# An Information Theoretic Exploration of the Generative Adversarial Network

Information Theory (Winter 2020)

Andrew Miller-Smith (aams)

Introduction

For this project I would like to offer an information theoretic interpretation of the Generative Adversarial Network (GAN). A popular type of generative model, the GAN leverages two separate networks paired in a minimax game, one trying to generate realistic images and the other attempting to discern between fake and real samples. This paradigm has propelled the field of generative models to new heights, allowing networks to produce higher-fidelity samples at previously unattainable image sizes.

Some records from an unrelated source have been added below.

(** * PKUWA: the domain / key registry and the pkucall gate

    A shallow embedding of [src/pkuc/pku.c] (the full variant) and of the
    functions of [src/pku.c] that differ from it, with the properties of the
    registry, the protection-register codec and the call gate.

    Conventions of the embedding.
    - C [int] and [unsigned int] values are integers of [Z]; where the source
      can leave the 32-bit range (the two left shifts of [SetPkey]) the
      wrap-around is written out with [int32].
    - The fixed-size global arrays are lists; an index is a [Z] as in the
      source and is converted at the access.  A read outside the array has no
      defined result in C: a function that reads an array returns an
      [option], and [None] stands for such a read.  In a well-formed state
      ([wf]) the lists have the lengths of the arrays.
    - The globals of the translation unit are the fields of [State]; every
      function threads the state explicitly and returns its C result next to
      the new state.
    - [printf] and [perror] only write diagnostics; they are left out. *)

From Stdlib Require Import ZArith Lia Bool List.
From Stdlib.Strings Require Import Byte.
From stdpp Require Import base option list.

Local Open Scope Z_scope.

(** ** Constants of pku.h and errno.h *)

Definition PAGESIZEPKU : Z := 4096.
Definition PK_NUM_KEYS : Z := 16.
Definition NUM_DOMAINS : Z := 16.
Definition NUM_REGISTERED_PKUCALLS : Z := 64.
Definition NUM_MPROTECT_RANGES : Z := 4096.
Definition PKEY_DISABLE_ACCESS : Z := 0x1.
Definition PKEY_DISABLE_WRITE : Z := 0x2.
(** * cc-backend: REST job API and tag repository

    A shallow embedding of the job endpoints of the REST API
    (package [api]: [startJob], [stopJobById], [stopJobByRequest],
    [checkAndHandleStopJob], [deleteJobById], [deleteJobByRequest],
    [deleteJobBefore], [getJobs], [tagJob], [handleError]) and of the tag
    repository (package [repository], file [tags.go]: [AddTagOrCreate],
    [AddTag], [RemoveTag], [CreateTag], [CountTags], [TagId], [GetTags]).

    Handlers are functions in a state monad over the SQL tables, the HTTP
    response writer, the wait group of outstanding archivings, the
    goroutines started so far and the sequence of calls made to the
    collaborators.  Collaborators whose code is not part of the embedded
    files (the rest of the job repository, the metric archiver, the JSON
    decoder, the authorization check) are the fields of one record [Env]. *)

From Stdlib Require Import ZArith String Ascii List Bool Lia DecimalString.
Import ListNotations.
Open Scope string_scope.
Open Scope list_scope.
Open Scope Z_scope.

(** String concatenation, Go's [+] on strings. *)
Infix "+++" := String.append (right associativity, at level 60).

(** ** Machine integers *)

(** Go's conversion to a signed [w]-bit integer: reduction modulo [2^w] into
    [[-2^(w-1), 2^(w-1))]. *)
Definition wrap (w : Z) (x : Z) : Z :=
  (x + 2 ^ (w - 1)) mod 2 ^ w - 2 ^ (w - 1).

While this minimax description is accurate, many introductory materials on the GAN omit the information theoretic motivations for this model and the underpinnings of its mechanisms. I explore these topics and their importance below.

Problem motivation – why do we use GANs?

Many machine learning tasks offer simple objective functions–classifiers rely on accuracy, while detection models feature bounding box regressions. For generative models, this proves less straightforward, as any metric must quantify the difference between two probability distributions. Most historical models have employed likelihood estimation, and many popular systems, such as variational autoencoders and normalizing flow models, still use this measure.

While these models can produce impressive results, high likelihood does not necessarily lead to sample quality. For example, a model that memorizes training data might produce samples with excellent likelihood, but this clearly misses the mark with respect to learning the true distribution.

This problem motivates the quest for a likelihood-free method of learning, one that can minimize the distance between distributions via some other mechanism. These requirements open the door to information theoretic measures of probability.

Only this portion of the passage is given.